I am not saying that this is wrong, and I am sure that it does happen. 

However, for me, if the sexual side of the relationship is off, then the relationship is off. It really is that simple. 

Maybe I am older, maybe more experienced, maybe less tolerant of BS, maybe all that and more.

However, if sex is not up to its usual greatness, then we are talking about it. We are going to figure out what is wrong, and we are going to do it pretty quick. 

I really cannot have a rewarding relationship, if the romantic/sexual/affectionate side is not working. 

Not that you could not have other aspects go wrong, and those be issues as well. But if this area is a problem then pretty much THERE IS A PROBLEM. 

And, it is not that it is the most important thing, but it is ONE of the most important things. 

Example, if Fiancé did not like to cuddle when we sleep, (we hold each other most of the night) that would be an issue for me. Frankly, I think I might be able to deal with it if there was a good reason... But something would have to replace that part of intimacy.

Really, I am not saying that I could get by without that but I might try. 

If sex was taking off of the table, and there was not a super good reason and super good accommodations made for that, the relationship is over. 

Frankly, if I am in a relationship, and sex stopped, I am not sure I could continue even if she agreed to an open relationship. Because if I am in a relationship, I want to have sex with you. Otherwise, I might as well be single...


----------



## Cynthia

BluesPower said:


> I am not saying that this is wrong, and I am sure that it does happen.
> 
> However, for me, if the sexual side of the relationship is off, then the relationship is off. It really is that simple.
> 
> Maybe I am older, maybe more experienced, maybe less tolerant of BS, maybe all that and more.
> 
> However, if sex is not up to its usual greatness, then we are talking about it. We are going to figure out what is wrong, and we are going to do it pretty quick.
> 
> I really cannot have a rewarding relationship, if the romantic/sexual/affectionate side is not working.
> 
> Not that you could not have other aspects go wrong, and those be issues as well.
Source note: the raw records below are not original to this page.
(** A returning run below the guard made the twelve calls of lines 35 to
    48, each on the answers of the earlier ones, and returns the selected
    list with no ancilla. *)
Lemma returning_run (lib : Library World) (w : World)
    (target_qubits : list GridQubit) (matrix : Matrix) (res : Result) :
  List.length target_qubits <= 4 ->
  outcome (exec (matrix_to_sycamore_operations target_qubits matrix) lib w)
    = Returned res ->
  exists qc0 qc1 qc2 qasm c qx convertor qz qy0 qy1 qy,
    trace (exec (matrix_to_sycamore_operations target_qubits matrix) lib w)
      = full_trace (List.length target_qubits) matrix
          qc0 qc1 qc2 qasm c qx convertor qz qy0 qy1 qy /\
    res = (Ops (select qz qy), []).
Proof.
  intros Hn Hout. unfold matrix_to_sycamore_operations, Result in *.
  apply Nat.ltb_ge in Hn. rewrite Hn in *. cbv zeta in *.
  match goal with
  | |- context [trace ?r] => remember (trace r) as log eqn:Hlog
  end.
  do 12 returned_call Hout Hlog.
  cbn in Hout, Hlog. injection Hout as <-. subst log.
  match goal with u : unit |- _ => destruct u end.
  do 11 eexists. split; reflexivity.
Qed.

(** Whatever the libraries answer, the calls made below the guard are an
    initial part of the pipeline. *)
Lemma run_prefix (lib : Library World) (w : World)
    (target_qubits : list GridQubit) (matrix : Matrix) :
  List.length target_qubits <= 4 ->
  exists rest,
    map callee (trace (exec (matrix_to_sycamore_operations target_qubits matrix) lib w))
      ++ rest = pipeline.
Proof.
  intros Hn. unfold matrix_to_sycamore_operations, Result.
  apply Nat.ltb_ge in Hn. rewrite Hn. cbv zeta.
  match goal with
  | |- context [trace ?r] => remember (trace r) as log eqn:Hlog
  end.
  do 12 (any_call Hlog; [subst log; eexists; reflexivity | ]).
  subst log. exists []. reflexivity.
Qed.

(** Both return statements build the second component as [[]]. *)
Lemma returned_ancillas (lib : Library World) (w : World)
    (target_qubits : list GridQubit) (matrix : Matrix)
    (r : Operations) (ancillas : list GridQubit) :
  outcome (exec (matrix_to_sycamore_operations target_qubits matrix) lib w)
    = Returned (r, ancillas) ->
  ancillas = [].
Proof.
  intros Hout.
  destruct (Nat.lt_ge_cases 4 (List.length target_qubits)) as [Hn | Hn].
  - rewrite (guard_fires _ matrix Hn) in Hout. cbn in Hout. congruence.
  - destruct (returning_run _ _ _ _ Hn Hout)
      as (? & ? & ? & ? & ? & ? & ? & ? & ? & ? & ? & _ & Hres).
    congruence.
Qed.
But if this area is a problem then pretty much THERE IS A PROBLEM.
> 
> And, it is not that it is the most important thing, but it is ONE of the most important things.
> 
> Example, if Fiancé did not like to cuddle when we sleep, (we hold each other most of the night) that would be an issue for me. Frankly, I think I might be able to deal with it if there was a good reason... But something would have to replace that part of intimacy.
> 
> Really, I am not saying that I could get by without that but I might try.
> 
> If sex was taking off of the table, and there was not a super good reason and super good accommodations made for that, the relationship is over.
> 
> Frankly, if I am in a relationship, and sex stopped, I am not sure I could continue even if she agreed to an open relationship. Because if I am in a relationship, I want to have sex with you. Otherwise, I might as well be single...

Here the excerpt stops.